Medication abortions began in Brazil
Women in Latin America, where abortion is still highly restricted, have always had to be creative at finding ways to terminate their pregnancies. Brazil became the birthplace of medication abortion when the drug misoprostol, now prescribed by doctors alongside mifepristone for any medication abortion, became a popular method for terminating pregnancy.
In fact, working-class Brazilian women first began using the drug not as an abortifacient, but as a form of birth control. It was only years after this practice began that the Brazilian government caught on and restricted access to the drug, which was originally intended to treat ulcers.
Recently, The Lancet, a world leading medical journal, published a study that found self-managed medication abortion to be is highly effective, and no less effective than clinically managed medication abortion before nine weeks. The World Health Organization has a protocol for the use of the drug for medication abortions, even using misoprostol alone, without mifepristone.

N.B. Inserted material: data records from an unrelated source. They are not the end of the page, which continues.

(** The clock readings of those creation requests of address [ip] that the
    rate limiter let through (answered with anything but 429). *)
Fixpoint admitted (ADMIN_KEY : pystr) (ip : string) (ops : list op) (st : state)
  : list Q :=
  match ops with
  | [] => []
  | o :: ops' =>
      let rest := admitted ADMIN_KEY ip ops' (snd (step ADMIN_KEY o st)) in
      match o with
      | Create now _ req =>
          if String.eqb (client_ip req) ip
             && negb (status (fst (step ADMIN_KEY o st)) =? 429)
          then now :: rest else rest
      | Delete _ _ => rest
      end
  end.

(** * Properties *)

(** ** Strings and clocks *)

Lemma Qltb_lt (x y : Q) : Qltb x y = true <-> (x < y)%Q.
Proof.
  unfold Qltb. rewrite Qlt_alt.
  destruct (x ?= y)%Q; split; congruence.
Qed.

Lemma upto_nil_iff (n : nat) (s : pystr) : upto (S n) s = [] <-> s = [].
Proof. destruct s; simpl; split; congruence. Qed.

Lemma or_blank (a b : option pystr) :
  blank a -> blank b -> strip (or_str (or_get a b) []) = [].
Proof.
  unfold blank, or_get. intros Ha Hb.
  destruct a as [[|c r]|]; simpl in *; try exact Ha;
    destruct b as [[|c' r']|]; simpl in *; trivial.
Qed.

(** ** The rate limiter *)

Lemma In_prune (now t : Q) (arr : list Q) :
  In t (prune now arr) <-> In t arr /\ (now - t < 60)%Q.
Proof.
  unfold prune. rewrite filter_In. unfold RATE_LIMIT_WINDOW.
  now rewrite Qltb_lt.
Qed.

Lemma fresh_now (now : Q) : Qltb (now - now) RATE_LIMIT_WINDOW = true.
Proof. apply Qltb_lt. unfold RATE_LIMIT_WINDOW. lra. Qed.

Lemma prune_prune (now : Q) (arr : list Q) : prune now (prune now arr) = prune now arr.
Proof.
  unfold prune. induction arr as [|t arr IH]; simpl; trivial.
  destruct (Qltb (now - t) RATE_LIMIT_WINDOW) eqn:E; simpl; rewrite ?E, IH; trivial.
Qed.

Lemma prune_recorded (now : Q) (arr : list Q) :
  prune now (prune now arr ++ [now]) = prune now arr ++ [now].
Proof.
  unfold prune at 1. rewrite List.filter_app. fold (prune now (prune now arr)).
  rewrite prune_prune. simpl. now rewrite fresh_now.
Qed.

(** The two ways out of the decorator. *)
Lemma rate_limited_cases (func : view) (now : Q) (req : request) (st : state) :
  let ip := client_ip req in
  let recent := prune now (default [] (rate_store st !! ip)) in
  ((length recent < RATE_LIMIT_MAX)%nat /\
   rate_limited func now req st =
     (fst (func req (comments st)),
      {| rate_store := <[ip := recent ++ [now]]> (rate_store st);
         comments := snd (func req (comments st)) |}))
  \/
  ((RATE_LIMIT_MAX <= length recent)%nat /\
   rate_limited func now req st =
     ((JErrorDetail "rate_limit_exceeded" "Max 5 posts per 60s", 429), st)).
Proof.
  intros ip recent. unfold rate_limited. fold ip. fold recent.
  destruct (RATE_LIMIT_MAX <=? length recent)%nat eqn:E.
  - right. apply Nat.leb_le in E. auto.
  - left. apply Nat.leb_gt in E. split; [exact E|].
    now destruct (func req (comments st)).
Qed.

(** ** The body of the POST view *)

Lemma post_comment_cases (utcnow : datetime) (req : request) (tbl : Table.t) :
  let data := if is_json req then json req else form req in
  let msg :=
    upto 2000
      (strip (or_str (or_get (data !! "msg"%string) (data !! "message"%string)) [])) in
  (msg = [] /\ post_comment utcnow req tbl = ((JError "empty_message", 400), tbl))
  \/
  (msg <> [] /\
   exists c, post_comment utcnow req tbl = ((JComment (Comment.to_dict c), 201), tbl ++ [c])
     /\ Comment.id c = Table.next_id tbl
     /\ Comment.name c =
          str_or (upto 80 (strip (or_str (data !! "name"%string) ANON))) ANON
     /\ Comment.msg c = msg
     /\ Comment.ts c = utcnow
     /\ Comment.approved c = true).
Proof.
  intros data msg. unfold post_comment. fold data. fold msg.
  destruct msg as [|c r] eqn:E; simpl.
  - left. auto.
  - right. split; [discriminate|]. eexists. split; [reflexivity|]. simpl. auto.
Qed.

Lemma post_comment_status (utcnow : datetime) (req : request) (tbl : Table.t) :
  status (fst (post_comment utcnow req tbl)) = 400 \/
  status (fst (post_comment utcnow req tbl)) = 201.
Proof.
  destruct (post_comment_cases utcnow req tbl) as [[_ ->]|[_ (c & -> & _)]];
    simpl; auto.
Qed.

Lemma post_comment_blank (utcnow : datetime) (req : request) (tbl : Table.t) :
  let data := if is_json req then json req else form req in
  blank (data !! "msg"%string) -> blank (data !! "message"%string) ->
  post_comment utcnow req tbl = ((JError "empty_message", 400), tbl).
Proof.
  intros data Hmsg Hmessage.
  destruct (post_comment_cases utcnow req tbl) as [[_ H]|[Hne _]]; [exact H|].
  exfalso. apply Hne. fold data. now rewrite or_blank.
Qed.

(** ** Admission *)

(** [prune] keeps, in order and with repetitions, the readings less than 60
    seconds before [now]. *)
Lemma prune_filter (now : Q) (arr : list Q) :
  prune now arr = filter (fun t => (now - t < 60)%Q) arr.
Proof.
  unfold prune. induction arr as [|t arr IH]; simpl; [reflexivity|].
  rewrite filter_cons, <- IH. unfold RATE_LIMIT_WINDOW.
  destruct (Qltb (now - t) 60) eqn:E; case_decide as Hd; try reflexivity.
  - apply Qltb_lt in E. contradiction.
  - apply Qltb_lt in Hd. congruence.
Qed.

(** The key of the rate limiter is the address the request carries. *)
Lemma client_ip_addr (req : request) (ip : string) :
  remote_addr req = Some ip -> ip <> ""%string -> client_ip req = ip.
Proof.
  unfold client_ip. intros -> Hne. destruct ip; [contradiction|reflexivity].
Qed.

(** C1: for a request that carries the client address [ip], the creation
    attempt is admitted (answered with anything but 429) exactly when fewer
    than 5 of the timestamps recorded under [ip] are less than 60 seconds
    before [now]; an admitted attempt leaves those timestamps, followed by
    [now], as the list recorded under [ip]; a rejected one is answered with
    the 429 body and leaves the whole state, hence that list, as it was. *)
Theorem rate_limit_admission (now : Q) (utcnow : datetime) (req : request)
  (st : state) (ip : string) :
  remote_addr req = Some ip -> ip <> ""%string ->
  let recent :=
    filter (fun t => (now - t < 60)%Q) (default [] (rate_store st !! ip)) in
  let resp := fst (post_comment_route now utcnow req st) in
  let st' := snd (post_comment_route now utcnow req st) in
  (status resp <> 429 <-> (length recent < 5)%nat) /\
  (status resp <> 429 -> rate_store st' !! ip = Some (recent ++ [now])) /\
  (status resp = 429 ->
     resp = (JErrorDetail "rate_limit_exceeded" "Max 5 posts per 60s", 429) /\
     st' = st).
Proof.
  intros Haddr Hne recent resp st'. subst recent resp st'.
  rewrite <- prune_filter. unfold post_comment_route.
  pose proof (client_ip_addr req ip Haddr Hne) as Hip.
  destruct (rate_limited_cases (post_comment utcnow) now req st)
    as [[Hlt ->]|[Hge ->]]; rewrite Hip in *; cbn [fst snd rate_store];
    unfold RATE_LIMIT_MAX in *.
  - pose proof (post_comment_status utcnow req (comments st)) as Hs.
    assert (status (fst (post_comment utcnow req (comments st))) <> 429)
      by (destruct Hs as [-> | ->]; discriminate).
    split; [split; auto|]. split.
    + intros _. apply lookup_insert_eq.
    + contradiction.
  - unfold status; cbn [snd]. split; [split|split].
    + intros H. now contradiction H.
    + intros Hlt. exfalso. apply Nat.lt_nge in Hlt. exact (Hlt Hge).
    + intros H. now contradiction H.
    + auto.
Qed.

The abortion pill was revolutionary
The introduction of misoprostol was revolutionary for Las Libres and other abortion activists, said Mexican feminist Giselle Carino. Women could now manage their own abortions at home, and rather than looking for sympathetic doctors and clinics in every case, though groups continued to work with allies in the medical community. Acompañentes could simply distribute pills, which are available over the counter in Mexico, although for a high price.

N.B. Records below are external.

Lemma kept_step (g : remoteMongoQueueGroup) (w0 w w' : World) (c : string) :
  kept g w0 w ->
  same_oracles w w' ->
  (collections w' = collections w
   \/ (idle g w c /\ collections w' = without c (collections w))) ->
  kept g w0 w'.
Proof.
  intros Hk Hs Hc. pose proof Hk as [Ho Hdocs].
  split; [eapply same_oracles_trans; eassumption |].
  intros c'. destruct Hc as [-> | [Hidle ->]]; [apply Hdocs |].
  destruct (String.eqb_spec c' c) as [-> | Hne].
  - right. split; [apply documents_without_eq |].
    now apply (kept_idle g w0 w c Hk).
  - rewrite (documents_without_ne c c' _ Hne). apply Hdocs.
Qed.

Lemma about_drop (c c' : string) (evs : list Event) :
  Forall (about c) evs -> In (EvDrop c') evs -> c' = c.
Proof.
  intros Hall Hin. rewrite Forall_forall in Hall.
  rewrite <- list_elem_of_In in Hin. exact (Hall _ Hin).
Qed.

Lemma about_count (c c' : string) (f : Filter) (evs : list Event) :
  Forall (about c) evs -> In (EvCountDocuments c' f) evs -> c' = c.
Proof.
  intros Hall Hin. rewrite Forall_forall in Hall.
  rewrite <- list_elem_of_In in Hin. exact (Hall _ Hin).
Qed.

Lemma pruneWorkers_pass (jobsSuffix : string) (g : remoteMongoQueueGroup) (w0 : World)
    (colls : list string) :
  forall (workers : nat) (st : PruneState) (w : World),
    kept g w0 w ->
    exists st' w' evs,
      pruneWorkers jobsSuffix g workers colls st w = (st', w')
      /\ kept g w0 w'
      /\ log w' = (log w ++ evs)%list
      /\ (forall c, In (EvDrop c) evs -> idle g w0 c)
      /\ (forall c, In (EvCountDocuments c (recent g w0)) evs -> idle g w0 c ->
                    In (EvDrop c) evs)
      /\ (forall c, In (EvDrop c) evs -> dropFailure w0 c = None ->
                    exists_collection c (collections w') = false)
      /\ (forall c, exists_collection c (collections w) = false ->
                    exists_collection c (collections w') = false)
      /\ Forall (fun e => exists c, about c e) evs.
Proof.
  induction colls as [| c rest IH]; intros workers st w Hk.
  - exists st, w, []. rewrite app_nil_r.
    split; [reflexivity |]. split; [exact Hk |]. split; [reflexivity |].
    split; [intros c [] |]. split; [intros c [] |]. split; [intros c [] |].
    split; [auto | constructor].
  - destruct workers as [| fewer].
    + exists st, w, []. rewrite app_nil_r.
      split; [reflexivity |]. split; [exact Hk |]. split; [reflexivity |].
      split; [intros c' [] |]. split; [intros c' [] |]. split; [intros c' [] |].
      split; [auto | constructor].
    + destruct (pruneCollection_step jobsSuffix g c st w)
        as (flow & st1 & w1 & evs1 & Hrun & Hs & Hlog & Hcount & Habout & Hdrop & Hcs & Hgone).
      pose proof (kept_step g w0 w w1 c Hk Hs Hcs) as Hk1.
      assert (IH' : exists st' w' evs,
                 (match flow with
                  | NextReceive => pruneWorkers jobsSuffix g (S fewer) rest st1
                  | Return => pruneWorkers jobsSuffix g fewer rest st1
                  end) w1 = (st', w')
                 /\ kept g w0 w'
                 /\ log w' = (log w1 ++ evs)%list
                 /\ (forall c, In (EvDrop c) evs -> idle g w0 c)
                 /\ (forall c, In (EvCountDocuments c (recent g w0)) evs -> idle g w0 c ->
                               In (EvDrop c) evs)
                 /\ (forall c, In (EvDrop c) evs -> dropFailure w0 c = None ->
                               exists_collection c (collections w') = false)
                 /\ (forall c, exists_collection c (collections w1) = false ->
                               exists_collection c (collections w') = false)
                 /\ Forall (fun e => exists c, about c e) evs).
      { destruct flow; apply IH; exact Hk1. }
      destruct IH' as (st' & w' & evs2 & Hrun2 & Hk' & Hlog2 & Hi & Hii & Hiii & Hiv & Hv).
      exists st', w', (evs1 ++ evs2)%list.
      assert (Hshrink : forall c', exists_collection c' (collections w) = false ->
                                   exists_collection c' (collections w1) = false).
      { intros c' Hc'. destruct Hcs as [-> | [_ ->]]; [exact Hc' |].
        now apply exists_without_shrinks. }
      destruct (kept_count g w0 w c Hk) as (Hrec & _).
      pose proof Hk as [(_ & _ & _ & _ & Hdf & _) _].
      split.
      { cbn [pruneWorkers]. rewrite (bind_run _ _ _ _ _ Hrun). now destruct flow. }
      split; [exact Hk' |].
      split; [rewrite Hlog2, Hlog; now rewrite app_assoc |].
      split.
      { intros c' Hin. apply in_app_or in Hin as [Hin | Hin]; [| now apply Hi].
        pose proof (about_drop c c' evs1 Habout Hin) as ->.
        apply (kept_idle g w0 w c Hk). apply Hdrop. exact Hin. }
      split.
      { intros c' Hin Hidle. apply in_or_app.
        apply in_app_or in Hin as [Hin | Hin]; [| right; now apply Hii].
        left. pose proof (about_count c c' _ evs1 Habout Hin) as ->.
        apply Hdrop. apply (kept_idle g w0 w c Hk). exact Hidle. }
      split.
      { intros c' Hin Hnf. apply in_app_or in Hin as [Hin | Hin]; [| now apply Hiii].
        pose proof (about_drop c c' evs1 Habout Hin) as ->.
        apply Hiv. rewrite Hgone; [apply exists_without_eq | apply Hdrop; exact Hin |].
        now rewrite Hdf. }
      split.
      { intros c' Hc'. now apply Hiv, Hshrink. }
      apply Forall_app. split; [| exact Hv].
      eapply Forall_impl; [exact Habout |]. intros e He. now exists c.
Qed.

(* --------------------------------------------------------------------- *)
(* A whole pass of Prune                                                  *)
(* --------------------------------------------------------------------- *)

Lemma since_app (w w' : World) (evs : list Event) :
  log w' = (log w ++ evs)%list -> since w w' = evs.
Proof.
  intros H. unfold since. rewrite H.
  rewrite skipn_app, skipn_all, Nat.sub_diag. reflexivity.
Qed.

Lemma getExistingCollections_world (p : string) (w : World) :
  snd (getExistingCollections p w)
  = set_log (log w ++ [EvListCollections ("^" ++ p ++ ".*")])%list w.
Proof.
  unfold getExistingCollections, bind, emit. cbn.
  destruct (listFailure w) as [[| | |] |]; reflexivity.
Qed.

Las Libres workers have boxes of the drugs, received as donations or bought, and always kept handy. Each woman who reaches out to the group is assigned an acompañente to bring her pills and then follow her, through video calls, phone calls or WhatsApp messages, through every step of the abortion.
Activists overcome the costliness of the drug by using the medication saved from a previous woman who donated unused pills after her abortion. In this way, the goal becomes not only to provide abortions to every woman who needs it, but also to build solidarity between women.
Mexican women cite the Jane Collective in the United States
Women in the United States also found clandestine ways to terminate pregnancy in the years before Roe v. Wade. Across the country networks defied the law and directed women who needed abortions to safe providers willing to risk the law.
Mexican acompañentes today cite the Chicago-based Jane Collective, founded in 1965 by 19-year-old Heather Booth, as a source of inspiration. Jane was a highly discreet group of young women who responded to the abortion bans at the time by learning how to perform abortions themselves, safely, for hundreds of dollars less than doctors charged at the time. Jane’s goal was not only to broaden access to abortion, but “for the liberation of women in society.”
Jane dissolved after Roe v. Wade legalized abortion across the country. Today, with heightening attacks on abortion by the right-wing, the Supreme Court is poised to overturn the historic abortion ruling.
Las Libres is spearheading the international working women’s solidarity that American women will need if Roe is overturned. The fight for abortion rights is an example of the need of working-class women across the world to unite to defeat rightwing attacks here and elsewhere.